El trabajo se centró en las células ductales, que forman parte de los conductos del páncreas. Tienen una función diferente a las células beta, encargadas de producir insulina, y su deterioro o destrucción desempeña un papel fundamental en la diabetes, así que recuperar su función o aumentar su número se ha convertido en una prometedora estrategia para tratar la enfermedad.
A través de manipulación genética, los investigadores descubrieron que eliminar la función de un gen llamado ALDH3B2 podía cambiar la identidad de algunas células ductales. Lo que surgía eran células similares a las beta, capaces de producir y liberar insulina en respuesta a la glucosa.
De acuerdo con los autores, las células ductales del páncreas tienen cierta plasticidad. En las condiciones estudiadas, menos del 1 % adquiere espontáneamente características similares a las de una célula beta. Al silenciar ALDH3B2, esa proporción aumentó hasta alrededor del 8.5 % en células humanas.
Para comprobar si funcionaban dentro de un organismo, los investigadores trasplantaron esas células humanas modificadas a ratones inmunodeficientes a los que previamente se les había inducido diabetes. Después del procedimiento detectaron insulina humana y observaron que la glucosa de los animales descendió hasta niveles cercanos a los normales. El efecto se mantuvo durante seis semanas.
La ciencia lleva décadas con la idea de recuperar las células beta, y algunos tratamientos experimentales buscan obtener nuevas células productoras de insulina en el laboratorio y después trasplantarlas al paciente.
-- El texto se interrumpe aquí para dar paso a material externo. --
Lemma fetchWithCors_sent (u : string) (request : Request) (w : World) :
  sent (snd (fetchWithCors network u request w))
  = (sent w ++ [get_request u])%list.
Proof.
  rewrite fetchWithCors_eval.
  destruct (network (sent w) (get_request u)) as [|st h p]; [reflexivity|].
  destruct ((st <? 200) || (599 <? st))%Z; reflexivity.
Qed.

Lemma probe_then_relay_sent (user repo version filePath : option string)
    (request : Request) (w : World) :
  exists new,
    sent (snd (probe_then_relay network user repo version filePath request w))
    = (sent w ++ new)%list /\ plain_gets new.
Proof.
  unfold probe_then_relay.
  set (u := "https://github.com/" ++ interpolate user ++ "/"
            ++ interpolate repo ++ "/releases/download/"
            ++ interpolate version ++ "/" ++ interpolate filePath).
  unfold try_catch, bind at 1. unfold fetch at 1.
  fold (get_request u). fold (after_fetch w u).
  destruct (network (sent w) (get_request u)) as [|st h payload].
  - exists [get_request u]. split; [reflexivity|].
    constructor; [reflexivity | constructor].
  - destruct (negb (ok (mkResponse st h
                (if null_body_status st then None else Some (Stream payload))))).
    + exists [get_request u]. split; [reflexivity|].
      constructor; [reflexivity | constructor].
    + exists [get_request u; get_request u]. split.
      * pose proof (fetchWithCors_sent u request (after_fetch w u)) as S.
        destruct (fetchWithCors network u request (after_fetch w u))
          as [[r|e] w2]; simpl in S |- *; rewrite S; simpl;
          rewrite <- app_assoc; reflexivity.
      * constructor; [reflexivity|]. constructor; [reflexivity | constructor].
Qed.
Definition set_Line1 (c : chan count) (s : state) : state :=
  mkState c (Line2 s) (out s) (Done s) (wg s) (main s) (output1 s) (output2 s) (closer s) (sink s) (stdout s) (sent1 s) (sent2 s) (merged s) (closes_out s) (closes_done s).
Definition set_Line2 (c : chan count) (s : state) : state :=
  mkState (Line1 s) c (out s) (Done s) (wg s) (main s) (output1 s) (output2 s) (closer s) (sink s) (stdout s) (sent1 s) (sent2 s) (merged s) (closes_out s) (closes_done s).
Definition set_out (c : chan count) (s : state) : state :=
  mkState (Line1 s) (Line2 s) c (Done s) (wg s) (main s) (output1 s) (output2 s) (closer s) (sink s) (stdout s) (sent1 s) (sent2 s) (merged s) (closes_out s) (closes_done s).
Definition set_Done (c : chan unit) (s : state) : state :=
  mkState (Line1 s) (Line2 s) (out s) c (wg s) (main s) (output1 s) (output2 s) (closer s) (sink s) (stdout s) (sent1 s) (sent2 s) (merged s) (closes_out s) (closes_done s).
Definition set_wg (n : Z) (s : state) : state :=
  mkState (Line1 s) (Line2 s) (out s) (Done s) n (main s) (output1 s) (output2 s) (closer s) (sink s) (stdout s) (sent1 s) (sent2 s) (merged s) (closes_out s) (closes_done s).
Definition set_main (m : main_pc) (s : state) : state :=
  mkState (Line1 s) (Line2 s) (out s) (Done s) (wg s) m (output1 s) (output2 s) (closer s) (sink s) (stdout s) (sent1 s) (sent2 s) (merged s) (closes_out s) (closes_done s).
Definition set_output1 (o : output_pc) (s : state) : state :=
  mkState (Line1 s) (Line2 s) (out s) (Done s) (wg s) (main s) o (output2 s) (closer s) (sink s) (stdout s) (sent1 s) (sent2 s) (merged s) (closes_out s) (closes_done s).
Definition set_output2 (o : output_pc) (s : state) : state :=
  mkState (Line1 s) (Line2 s) (out s) (Done s) (wg s) (main s) (output1 s) o (closer s) (sink s) (stdout s) (sent1 s) (sent2 s) (merged s) (closes_out s) (closes_done s).
Definition set_closer (c : closer_pc) (s : state) : state :=
  mkState (Line1 s) (Line2 s) (out s) (Done s) (wg s) (main s) (output1 s) (output2 s) c (sink s) (stdout s) (sent1 s) (sent2 s) (merged s) (closes_out s) (closes_done s).
Definition set_sink (k : sink_pc) (s : state) : state :=
  mkState (Line1 s) (Line2 s) (out s) (Done s) (wg s) (main s) (output1 s) (output2 s) (closer s) k (stdout s) (sent1 s) (sent2 s) (merged s) (closes_out s) (closes_done s).
(** [fmt.Println(operands...)] *)
Definition println (l : line) (s : state) : state :=
  mkState (Line1 s) (Line2 s) (out s) (Done s) (wg s) (main s) (output1 s) (output2 s) (closer s) (sink s) (stdout s ++ [l]) (sent1 s) (sent2 s) (merged s) (closes_out s) (closes_done s).
Definition add_sent1 (v : count) (s : state) : state :=
  mkState (Line1 s) (Line2 s) (out s) (Done s) (wg s) (main s) (output1 s) (output2 s) (closer s) (sink s) (stdout s) (sent1 s ++ [v]) (sent2 s) (merged s) (closes_out s) (closes_done s).
Definition add_sent2 (v : count) (s : state) : state :=
  mkState (Line1 s) (Line2 s) (out s) (Done s) (wg s) (main s) (output1 s) (output2 s) (closer s) (sink s) (stdout s) (sent1 s) (sent2 s ++ [v]) (merged s) (closes_out s) (closes_done s).
Definition add_merged (e : line_id * count) (s : state) : state :=
  mkState (Line1 s) (Line2 s) (out s) (Done s) (wg s) (main s) (output1 s) (output2 s) (closer s) (sink s) (stdout s) (sent1 s) (sent2 s) (merged s ++ [e]) (closes_out s) (closes_done s).
Definition tick_out (s : state) : state :=
  mkState (Line1 s) (Line2 s) (out s) (Done s) (wg s) (main s) (output1 s) (output2 s) (closer s) (sink s) (stdout s) (sent1 s) (sent2 s) (merged s) (S (closes_out s)) (closes_done s).
Definition tick_done (s : state) : state :=
  mkState (Line1 s) (Line2 s) (out s) (Done s) (wg s) (main s) (output1 s) (output2 s) (closer s) (sink s) (stdout s) (sent1 s) (sent2 s) (merged s) (closes_out s) (S (closes_done s)).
Es una estrategia prometedora, pero implica una complejidad técnica que, por ahora, no es práctica.
Este estudio apunta hacia otra posibilidad, la de aprovechar las células que ya existen en el páncreas y hacerlas cambiar de función, apagando algunos de los interruptores genéticos que mantienen su identidad. El experimento todavía no consiguió hacerlo directamente dentro del páncreas, pero admiten que es un inicio.
De esta manera, ALDH3B2 podría ofrecer una vía para alcanzar algún día ese objetivo. El gen produce una enzima, por lo que los investigadores plantean la posibilidad de desarrollar un fármaco que bloquee su actividad y provoque una transformación similar sin necesidad de modificar genéticamente las células con técnicas de edición como CRISPR.
Los autores han publicado este trabajo publicado en la revista Science Translational Medicine, y en torno al mismo, han explicado que “nuestro estudio identifica un gen que potencialmente podría ser atacado en las células del conducto pancreático humano para reponer la masa celular β para la terapia de la diabetes”.